# [WHAT TO PRODUCE]
Return exactly the lines of the records below, starting at the line that contains "else 0%nat in" and ending at the line that contains "Definition resolve_step (acc", with both of those lines kept.

Stored records:
Definition fs_of {R} (x : list event * filesystem * R) : filesystem := x.1.2.

Definition result_of {R} (x : list event * filesystem * R) : R := x.2.

Definition dirname (p : path) : path := removelast p.

(** [os.mkdir(p)]: the entry must be new and its parent a directory the
    process may write to. *)
Definition mkdir (p : path) : io unit :=
  fun fs =>
    match fs !! p with
    | Some _ => ([SysMkdir p], fs, inl FileExistsError)
    | None =>
        match fs !! dirname p with
        | None => ([SysMkdir p], fs, inl FileNotFoundError)
        | Some (File _ _) | Some (Unreadable _ _) =>
            ([SysMkdir p], fs, inl NotADirectoryError)
        | Some (Dir false) => ([SysMkdir p], fs, inl PermissionError)
        | Some (Dir true) => ([SysMkdir p], <[p := Dir true]> fs, inr tt)
        end
    end.

Definition is_dir (fs : filesystem) (p : path) : bool :=
  match fs !! p with
  | Some (Dir _) => true
  | _ => false
  end.

Definition is_file (fs : filesystem) (p : path) : bool :=
  match fs !! p with
  | Some (File _ _) | Some (Unreadable _ _) => true
  | _ => false
  end.

(** [os.path.isdir] and [os.path.isfile] stat the path and answer
    [False] when the stat fails. *)
Definition path_isdir (p : path) : io bool :=
  fun fs => ([SysStat p], fs, inr (is_dir fs p)).

Definition path_isfile (p : path) : io bool :=
  fun fs => ([SysStat p], fs, inr (is_file fs p)).

(** [os.stat(p)], reduced to the fields [send_file] reads: [st_size]
    and [st_mtime]. A directory reports one block and no time; nothing
    below stats a directory through this call. *)
Definition stat (p : path) : io (Z * Z) :=
  fun fs =>
    match fs !! p with
    | None => ([SysStat p], fs, inl FileNotFoundError)
    | Some (Dir _) => ([SysStat p], fs, inr (4096, 0))
    | Some (File c m) | Some (Unreadable c m) =>
        ([SysStat p], fs, inr (Z.of_nat (length c), m))
    end.

(** [open(p, "rb")], giving the bytes a later read returns. *)
Definition open_rb (p : path) : io (list Byte.byte) :=
  fun fs =>
    match fs !! p with
    | None => ([SysOpen p], fs, inl FileNotFoundError)
    | Some (Dir _) => ([SysOpen p], fs, inl IsADirectoryError)
    | Some (File c _) => ([SysOpen p], fs, inr c)
    | Some (Unreadable _ _) => ([SysOpen p], fs, inl PermissionError)
    end.

(** [os.makedirs(name, exist_ok=exist_ok)] for a relative [name] without
    separator, resolved against the working directory [cwd]. For such a
    name [path.split] yields an empty head, so the library skips the
    recursive creation of parents and runs

      try: mkdir(name, mode)
      except OSError:
          if not exist_ok or not path.isdir(name): raise *)
Definition makedirs (cwd : path) (name : string) (exist_ok : bool) : io unit :=
  try_except (mkdir (cwd ++ [name]))
    (fun e =>
       isd ← path_isdir (cwd ++ [name]);
       if negb exist_ok || negb isd then raise e else ret tt).

End Os.

(** ** String and path helpers ([str], [posixpath]) *)

Module Posix.

Definition is_slash (a : ascii) : bool := Ascii.eqb a "/".

(** [s.lstrip("/")] *)
Fixpoint lstrip_slash (s : string) : string :=
  match s with
  | String a s' => if is_slash a then lstrip_slash s' else s
  | EmptyString => EmptyString
  end.

(** [s.startswith(p)], returning what follows the prefix. *)
Fixpoint strip_prefix (p s : string) : option string :=
  match p, s with
  | EmptyString, _ => Some s
  | String a p', String b s' => if Ascii.eqb a b then strip_prefix p' s' else None
  | String _ _, EmptyString => None
  end.

Definition startswith (s p : string) : bool :=
  match strip_prefix p s with
  | Some _ => true
  | None => false
  end.

(** [s.split("/")] *)
Fixpoint split (s : string) : list string :=
  match s with
  | EmptyString => [EmptyString]
  | String a s' =>
      if is_slash a then EmptyString :: split s'
      else match split s' with
           | c :: cs => String a c :: cs
           | [] => [String a EmptyString]
           end
  end.

(** ["/".join(comps)] *)
Fixpoint join (comps : list string) : string :=
  match comps with
  | [] => EmptyString
  | [c] => c
  | c :: cs => c +:+ "/" +:+ join cs
  end.

(** [posixpath.normpath]: one pass over the components that drops empty
    and [.] components and lets [..] cancel the component before it. *)
Definition normpath_step (initial_slashes : nat) (new_comps : list string)
    (comp : string) : list string :=
  if bool_decide (comp = "") || bool_decide (comp = ".") then new_comps
  else if negb (bool_decide (comp = ".."))
          || (bool_decide (initial_slashes = 0%nat) && bool_decide (new_comps = []))
          || bool_decide (last new_comps = Some "..")
       then new_comps ++ [comp]
       else removelast new_comps.

Definition normpath (path : string) : string :=
  if bool_decide (path = "") then "."
  else
    let initial_slashes :=
      if startswith path "/"
      then if startswith path "//" && negb (startswith path "///") then 2%nat else 1%nat
      else 0%nat in
    let comps := fold_left (normpath_step initial_slashes) (split path) [] in
    let path := String.concat "" (replicate initial_slashes "/") +:+ join comps in
    if bool_decide (path = "") then "." else path.

(** [posixpath.join(a, b)] *)
Definition joinpath (a b : string) : string :=
  if startswith b "/" then b
  else if bool_decide (a = "") || startswith (String.rev a) "/" then a +:+ b
  else a +:+ "/" +:+ b.

(** What the kernel makes of the string [rel] when the lookup starts at
    the directory [base]: an absolute string restarts at the root, [.]
    and empty components stay in place, [..] moves up. *)
Definition resolve_step (acc : Os.path) (comp : string) : Os.path :=
  if bool_decide (comp = "") || bool_decide (comp = ".") then acc
  else if bool_decide (comp = "..") then removelast acc
  else acc ++ [comp].

Definition resolve (base : Os.path) (rel : string) : Os.path :=
  fold_left resolve_step (split rel) (if startswith rel "/" then [] else base).

(** [s.find(c)] and [s.rfind(c)] *)
Fixpoint find (c : ascii) (s : string) : option nat :=
  match s with
  | EmptyString => None
  | String a s' => if Ascii.eqb a c then Some 0%nat else S <$> find c s'
  end.

Fixpoint rfind_from (c : ascii) (s : string) (i : nat) (found : option nat)
    : option nat :=
  match s with
  | EmptyString => found
  | String a s' => rfind_from c s' (S i) (if Ascii.eqb a c then Some i else found)
  end.

Definition rfind (c : ascii) (s : string) : option nat := rfind_from c s 0%nat None.

Fixpoint all_dots (s : string) : bool :=
  match s with
  | EmptyString => true
  | String a s' => Ascii.eqb a "." && all_dots s'
  end.

(** [posixpath.splitext(p)]: the extension starts at the last dot,
    provided that dot lies in the last component and something other
    than dots comes before it there. *)
Definition splitext (p : string) : string * string :=
  match rfind "." p with
  | None => (p, "")
  | Some dot =>
      let filename :=
        match rfind "/" p with
        | Some sep => S sep
        | None => 0%nat
        end in
      if (filename <=? dot)%nat
         && negb (all_dots (String.substring filename (dot - filename) p))
      then (String.substring 0 dot p, String.substring dot (String.length p - dot) p)
      else (p, "")
  end.

(** [s.lower()] and [s.upper()] on the letters of ASCII. The texts
    compared with their results below (HTTP methods, URL schemes, file
    extensions of the type table) are ASCII. *)
Definition lower_ascii (a : ascii) : ascii :=
  let n := nat_of_ascii a in
  if (65 <=? n)%nat && (n <=? 90)%nat then ascii_of_nat (n + 32) else a.

Fixpoint lower (s : string) : string :=
  match s with
  | EmptyString => EmptyString
  | String a s' => String (lower_ascii a) (lower s')
  end.

Definition upper_ascii (a : ascii) : ascii :=
  let n := nat_of_ascii a in
  if (97 <=? n)%nat && (n <=? 122)%nat then ascii_of_nat (n - 32) else a.

Fixpoint upper (s : string) : string :=
  match s with
  | EmptyString => EmptyString
  | String a s' => String (upper_ascii a) (upper s')
  end.

(** [d.get(k)] for a dictionary kept as a list of pairs. *)
Fixpoint assoc {A} (k : string) (l : list (string * A)) : option A :=
  match l with
  | [] => None
  | (k', v) :: l' => if bool_decide (k = k') then Some v else assoc k l'
  end.

End Posix.

(** ** The [mimetypes] module of the standard library *)

Module Mimetypes.
Import Posix.

(** The built-in table of types by extension, [_types_map_default] of
    Python 3.11. *)
Definition types_map_default : list (string * string) :=
  [(".js", "application/javascript"); (".mjs", "application/javascript");
   (".json", "application/json");
   (".webmanifest", "application/manifest+json");
   (".doc", "application/msword"); (".dot", "application/msword");
   (".wiz", "application/msword"); (".nq", "application/n-quads");
   (".nt", "application/n-triples"); (".bin", "application/octet-stream");
   (".a", "application/octet-stream"); (".dll", "application/octet-stream");
   (".exe", "application/octet-stream"); (".o", "application/octet-stream");
   (".obj", "application/octet-stream"); (".so", "application/octet-stream");
   (".oda", "application/oda"); (".pdf", "application/pdf");
   (".p7c", "application/pkcs7-mime"); (".ps", "application/postscript");
   (".ai", "application/postscript"); (".eps", "application/postscript");
   (".trig", "application/trig"); (".m3u", "application/vnd.apple.mpegurl");
   (".m3u8", "application/vnd.apple.mpegurl");
   (".xls", "application/vnd.ms-excel"); (".xlb", "application/vnd.ms-excel");
   (".ppt", "application/vnd.ms-powerpoint");
   (".pot", "application/vnd.ms-powerpoint");
   (".ppa", "application/vnd.ms-powerpoint");
   (".pps", "application/vnd.ms-powerpoint");
   (".pwz", "application/vnd.ms-powerpoint"); (".wasm", "application/wasm");
   (".bcpio", "application/x-bcpio"); (".cpio", "application/x-cpio");
   (".csh", "application/x-csh"); (".dvi", "application/x-dvi");
   (".gtar", "application/x-gtar"); (".hdf", "application/x-hdf");
   (".h5", "application/x-hdf5"); (".latex", "application/x-latex");
   (".mif", "application/x-mif"); (".cdf", "application/x-netcdf");
   (".nc", "application/x-netcdf"); (".p12", "application/x-pkcs12");
   (".pfx", "application/x-pkcs12"); (".ram", "application/x-pn-realaudio");
   (".pyc", "application/x-python-code");
   (".pyo", "application/x-python-code"); (".sh", "application/x-sh");
   (".shar", "application/x-shar"); (".swf", "application/x-shockwave-flash");
   (".sv4cpio", "application/x-sv4cpio"); (".sv4crc", "application/x-sv4crc");
   (".tar", "application/x-tar"); (".tcl", "application/x-tcl");
   (".tex", "application/x-tex"); (".texi", "application/x-texinfo");
   (".texinfo", "application/x-texinfo"); (".roff", "application/x-troff");
   (".t", "application/x-troff"); (".tr", "application/x-troff");
   (".man", "application/x-troff-man"); (".me", "application/x-troff-me");
   (".ms", "application/x-troff-ms"); (".ustar", "application/x-ustar");
   (".src", "application/x-wais-source"); (".xsl", "application/xml");
   (".rdf", "application/xml"); (".wsdl", "application/xml");
   (".xpdl", "application/xml"); (".zip", "application/zip");
   (".3gp", "audio/3gpp"); (".3gpp", "audio/3gpp"); (".3g2", "audio/3gpp2");
   (".3gpp2", "audio/3gpp2"); (".aac", "audio/aac"); (".adts", "audio/aac");
   (".loas", "audio/aac"); (".ass", "audio/aac"); (".au", "audio/basic");
   (".snd", "audio/basic"); (".mp3", "audio/mpeg"); (".mp2", "audio/mpeg");
   (".opus", "audio/opus"); (".aif", "audio/x-aiff");
   (".aifc", "audio/x-aiff"); (".aiff", "audio/x-aiff");
   (".ra", "audio/x-pn-realaudio"); (".wav", "audio/x-wav");
   (".avif", "image/avif"); (".bmp", "image/bmp"); (".gif", "image/gif");
   (".ief", "image/ief"); (".jpg", "image/jpeg"); (".jpe", "image/jpeg");
   (".jpeg", "image/jpeg"); (".heic", "image/heic"); (".heif", "image/heif");
   (".png", "image/png"); (".svg", "image/svg+xml"); (".tiff", "image/tiff");
   (".tif", "image/tiff"); (".ico", "image/vnd.microsoft.icon");
   (".ras", "image/x-cmu-raster"); (".pnm", "image/x-portable-anymap");
   (".pbm", "image/x-portable-bitmap"); (".pgm", "image/x-portable-graymap");
   (".ppm", "image/x-portable-pixmap"); (".rgb", "image/x-rgb");
   (".xbm", "image/x-xbitmap"); (".xpm", "image/x-xpixmap");
   (".xwd", "image/x-xwindowdump"); (".eml", "message/rfc822");
   (".mht", "message/rfc822"); (".mhtml", "message/rfc822");
   (".nws", "message/rfc822"); (".css", "text/css"); (".csv", "text/csv");
   (".html", "text/html"); (".htm", "text/html"); (".n3", "text/n3");
   (".txt", "text/plain"); (".bat", "text/plain"); (".c", "text/plain");
   (".h", "text/plain"); (".ksh", "text/plain"); (".pl", "text/plain");
   (".srt", "text/plain"); (".rtx", "text/richtext");
   (".tsv", "text/tab-separated-values"); (".vtt", "text/vtt");
   (".py", "text/x-python"); (".etx", "text/x-setext");
   (".sgm", "text/x-sgml"); (".sgml", "text/x-sgml"); (".vcf", "text/x-vcard");
   (".xml", "text/xml"); (".mp4", "video/mp4"); (".mpeg", "video/mpeg");
   (".m1v", "video/mpeg"); (".mpa", "video/mpeg"); (".mpe", "video/mpeg");
   (".mpg", "video/mpeg"); (".mov", "video/quicktime");
   (".qt", "video/quicktime"); (".webm", "video/webm");
   (".avi", "video/x-msvideo"); (".movie", "video/x-sgi-movie")].

Definition suffix_map : list (string * string) :=
  [(".svgz", ".svg.gz"); (".tgz", ".tar.gz"); (".taz", ".tar.gz");
   (".tz", ".tar.gz"); (".tbz2", ".tar.bz2"); (".txz", ".tar.xz")].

# [EXERCISE RESPONSE]
      else 0%nat in
    let comps := fold_left (normpath_step initial_slashes) (split path) [] in
    let path := String.concat "" (replicate initial_slashes "/") +:+ join comps in
    if bool_decide (path = "") then "." else path.

(** [posixpath.join(a, b)] *)
Definition joinpath (a b : string) : string :=
  if startswith b "/" then b
  else if bool_decide (a = "") || startswith (String.rev a) "/" then a +:+ b
  else a +:+ "/" +:+ b.

(** What the kernel makes of the string [rel] when the lookup starts at
    the directory [base]: an absolute string restarts at the root, [.]
    and empty components stay in place, [..] moves up. *)
Definition resolve_step (acc : Os.path) (comp : string) : Os.path :=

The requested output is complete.